Implementing Celery for Async Work Order Batching: Resolving Duplicate Ingestion on Broker Failover

When routing parsed maintenance tickets into a CMMS, the move from synchronous validation to asynchronous execution introduces one sharp failure point: broker connection loss during task acknowledgment. Facilities managers and maintenance engineers repeatedly report duplicate preventive maintenance routes after a network blip or a Redis restart. The Celery worker finishes a batch of work orders but never gets to acknowledge it before the broker drops the connection, so on reconnect the broker redelivers the same payload and the async batch processing stage writes the records a second time. This page isolates the exact configuration flaw and gives a deterministic fix you can paste into a running pipeline.

Incident Profile

The symptom is a duplicate key integrity error in the ingestion worker, raised seconds after a broker reconnect rather than during steady-state load. During a failover event the Celery worker log shows a recognizable sequence: the task is received, marked succeeded locally, then received and run a second time once the connection recovers.

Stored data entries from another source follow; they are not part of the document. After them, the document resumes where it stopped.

Lemma sentinel_iff_not_succeeded_witness :
  exists data meta state,
    match (_get_relevant_documents fails_at_once "total per order" []).1 with
    | Returned docs => docs
    | Raised _ => []
    end = [data; meta]
    /\ metadata meta !! "queryState" = Some state
    /\ (page_content data = "NA" <-> state <> "SUCCEEDED").
Proof.
  apply (sentinel_iff_not_succeeded fails_at_once "total per order" []
           _ (_get_relevant_documents fails_at_once "total per order" []).2).
  vm_compute. reflexivity.
Defined.

(** X7.  Whatever the collaborators answer, the sleeps of a call are the
    first [k] entries of the schedule of twenty, for some [k <= 20]: a call
    never sleeps more than 20 seconds in total, which is what the full
    schedule adds up to. *)
Theorem blocking_time_bounded self query log :
  exists k,
    k <= 20
    /\ sleeps_in (_get_relevant_documents self query log).2
       = sleeps_in log ++ take k full_schedule
    /\ (total_sleep (take k full_schedule) <= 20)%Q
    /\ (total_sleep full_schedule == 20)%Q.
Proof.
  destruct (get_relevant_documents_effects self query log)
    as (before & id & k & after & -> & _ & _ & _ & _ & Hb & _ & _ & Hk & _
        & Ha).
  exists k. split; [lia|]. split; [|split].
  - rewrite !sleeps_in_app, Hb, Ha, sleeps_in_prefix by lia.
    simpl. by rewrite app_nil_r.
  - apply total_sleep_prefix. lia.
  - reflexivity.
Qed.

(** X8.  Whatever the collaborators answer, a call makes at most one
    invocation of the model, one submission, 20 status polls and one fetch
    of results. *)
Theorem effects_bounded self query log :
  invocations_in (_get_relevant_documents self query log).2
  <= invocations_in log + 1
  /\ submissions_in (_get_relevant_documents self query log).2
     <= submissions_in log + 1
  /\ polls_in (_get_relevant_documents self query log).2
     <= polls_in log + 20
  /\ fetches_in (_get_relevant_documents self query log).2
     <= fetches_in log + 1.
Proof.
  destruct (get_relevant_documents_effects self query log)
    as (before & id & k & after & -> & Hbi & Hbs & Hbp & Hbf & _ & Hai & Has
        & Hk & Haf & _).
  rewrite !invocations_in_app, !submissions_in_app, !polls_in_app,
    !fetches_in_app, invocations_in_iterations, submissions_in_iterations,
    polls_in_iterations, fetches_in_iterations.
  lia.
Qed.

(** ** The serialization of the rows *)

Lemma concatenation_app parts1 parts2 :
  concatenation (parts1 ++ parts2)
  = concatenation parts1 +:+ concatenation parts2.
Proof.
  induction parts1 as [|part parts1 IH]; [done|].
  simpl. by rewrite IH, append_assoc.
Qed.

Lemma row_set_app (rows1 rows2 : list Row) :
  mapM cells (rows1 ++ rows2)
  = match mapM cells rows1, mapM cells rows2 with
    | Some values1, Some values2 => Some (values1 ++ values2)
    | _, _ => None
    end.
Proof.
  induction rows1 as [|row rows1 IH]; simpl.
  - by destruct (mapM cells rows2).
  - destruct (cells row) as [values|]; simpl; [|done]. rewrite IH.
    by destruct (mapM cells rows1), (mapM cells rows2).
Qed.

(** X9.  The content of the data document of two row lists put one after
    the other is the content of the first followed by the content of the
    second; when a cell of either has no value, it is the [KeyError] of the
    first list that raises.  For rows of string cells both contents exist. *)
Theorem serialization_composes (rows1 rows2 : list Row) :
  data_document (Some {| ResultSet := {| Rows := rows1 ++ rows2 |} |})
  = match data_document (Some {| ResultSet := {| Rows := rows1 |} |}),
          data_document (Some {| ResultSet := {| Rows := rows2 |} |}) with
    | Returned data1, Returned data2 =>
        Returned {| page_content := page_content data1 +:+ page_content data2;
                    metadata := ∅ |}
    | Raised e, _ => Raised e
    | Returned _, Raised e => Raised e
    end
  /\ forall values1 values2 : list (list string),
      exists content1 content2,
        data_document (Some (results_of values1))
        = Returned {| page_content := content1; metadata := ∅ |}
        /\ data_document (Some (results_of values2))
           = Returned {| page_content := content2; metadata := ∅ |}
        /\ data_document (Some (results_of (values1 ++ values2)))
           = Returned {| page_content := content1 +:+ content2;
                         metadata := ∅ |}.
Proof.
  split.
  - rewrite !data_document_some. unfold row_set. simpl.
    rewrite row_set_app.
    destruct (mapM cells rows1) as [values1|],
             (mapM cells rows2) as [values2|]; try done.
    simpl. unfold serialized. by rewrite map_app, concatenation_app.
  - intros values1 values2. eexists _, _.
    rewrite !data_document_results_of. split; [done|]. split; [done|].
    unfold serialized. by rewrite map_app, concatenation_app.
Qed.

(** X10.  The content does not determine the rows: a cell that holds the
    separator reads as two cells, and a cell that holds ["]["] reads as two
    rows. *)
Theorem serialization_is_ambiguous (a b : string) :
  data_document (Some (results_of [[a +:+ ", " +:+ b]]))
  = data_document (Some (results_of [[a; b]]))
  /\ data_document (Some (results_of [[a +:+ "][" +:+ b]]))
     = data_document (Some (results_of [[a]; [b]]))
  /\ row_set (results_of [[a +:+ ", " +:+ b]]) <> row_set (results_of [[a; b]])
  /\ row_set (results_of [[a +:+ "][" +:+ b]])
     <> row_set (results_of [[a]; [b]]).
Proof.
  rewrite !data_document_results_of, !row_set_results_of.
  split; [done|]. split; [|split; discriminate].
  unfold serialized, bracketed. simpl.
  by rewrite !append_nil_r, !append_assoc.
Qed.

(** X11.  For a fetched result the content of the data document is empty
    exactly when the result has no row. *)
Theorem empty_content_iff_no_rows results :
  data_document (Some results)
  = Returned {| page_content := EmptyString; metadata := ∅ |}
  <-> Rows (ResultSet results) = [].
Proof.
  rewrite data_document_some. unfold serialized, row_set.
  destruct (Rows (ResultSet results)) as [|row rows]; simpl; [done|].
  split; [|done].
  destruct (cells row) as [values|]; simpl; [|done].
  destruct (mapM cells rows) as [rows'|]; simpl; [|done]. by intros [=].
Qed.

(** ** The validator *)

(** X12.  [create_client] accepts a configuration exactly when its
    [athena_client] is present and not [None], and then returns it
    unchanged; otherwise it raises [ValueError].  No other key is looked
    at: setting or removing [bedrock_client] changes nothing. *)
Theorem create_client_checks_athena_only
    (object : Type) (values : gmap string (option object)) :
  (is_Some (dict_get object values "athena_client") ->
   create_client object values = Returned (Some values))
  /\ (dict_get object values "athena_client" = None ->
      create_client object values = Raised (ValueError credentials_message))
  /\ (forall key value, key <> "athena_client" ->
        (create_client object (<[key := value]> values)
         = Returned (Some (<[key := value]> values))
         <-> create_client object values = Returned (Some values)))
  /\ (forall key, key <> "athena_client" ->
        (create_client object (delete key values)
         = Returned (Some (delete key values))
         <-> create_client object values = Returned (Some values))).
Proof.
  unfold create_client, check_client, dict_get. split_and!.
  - intros [client Hclient].
    destruct (values !! "athena_client") as [[?|]|]; by simplify_eq.
  - intros Hnone.
    destruct (values !! "athena_client") as [[?|]|]; by simplify_eq.
  - intros key value Hkey. rewrite lookup_insert_ne by done.
    by destruct (values !! "athena_client") as [[?|]|].
  - intros key Hkey. rewrite lookup_delete_ne by done.
    by destruct (values !! "athena_client") as [[?|]|].
Qed.

Lemma create_client_checks_athena_only_witness :
  create_client unit {["athena_client" := Some tt]}
  = Returned (Some {["athena_client" := Some tt]})
  /\ create_client unit {["bedrock_client" := Some tt]}
     = Raised (ValueError credentials_message).
Proof.
  split.
  - apply (proj1 (create_client_checks_athena_only unit
                    {["athena_client" := Some tt]})).
    exists tt. reflexivity.
  - apply (proj1 (proj2 (create_client_checks_athena_only unit
                           {["bedrock_client" := Some tt]}))).
    reflexivity.
Defined.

[2024-05-12 08:14:22,103: WARNING/MainProcess] Connection to Redis lost: Retry (0/20) now.
[2024-05-12 08:14:22,105: INFO/MainProcess] Task cmms_pipeline.batch_work_orders[8a3f-4c1d] received
[2024-05-12 08:14:22,410: INFO/MainProcess] Task cmms_pipeline.batch_work_orders[8a3f-4c1d] succeeded in 0.305s
[2024-05-12 08:14:23,001: WARNING/MainProcess] Connection to Redis lost: Retry (1/20) now.
[2024-05-12 08:14:25,112: INFO/MainProcess] Task cmms_pipeline.batch_work_orders[8a3f-4c1d] received
[2024-05-12 08:14:25,415: ERROR/MainProcess] IntegrityError: duplicate key value violates unique constraint "work_orders_pkey"

Two log lines give it away: the same task id (8a3f-4c1d) is received twice, and the database raises IntegrityError only on the second run. The task completed its work the first time, but the acknowledgment (ACK) never reached the broker because the connection was already gone. On recovery the broker still held the message in its unacknowledged set and redelivered it.

Root Cause Analysis

Celery defaults to early acknowledgment (task_acks_late=False). With late acknowledgment disabled, the broker considers a task consumed the instant it is delivered to the worker — before the task function has run, let alone committed. If the broker restarts or the connection partitions before the worker can confirm the work, the message is still sitting in the broker’s unacknowledged queue and is redelivered the moment the worker reconnects.

That redelivery is not a bug to be eliminated; in any distributed broker it is a guarantee you design around. The real defect here is that the ingestion task is not idempotent. The CMMS database has no native message-id tracking, so it cannot tell a redelivered batch apart from a genuinely new one, and a naive INSERT raises IntegrityError (or, worse, silently duplicates rows if the table has no unique constraint). Broker-level deduplication alone cannot close this gap — the contract has to be enforced at the boundary where rows are written.

The fix therefore has two halves that must ship together: defer the ACK until the work is durably committed (so a crash before commit re-runs the task, which is what we want), and make the write itself idempotent (so a redelivery after commit is a no-op). Both halves rely on the same canonical work order contract used across the Work Order Ingestion & Parsing Pipelines domain, so the SLA fields stay intact from intake through dispatch.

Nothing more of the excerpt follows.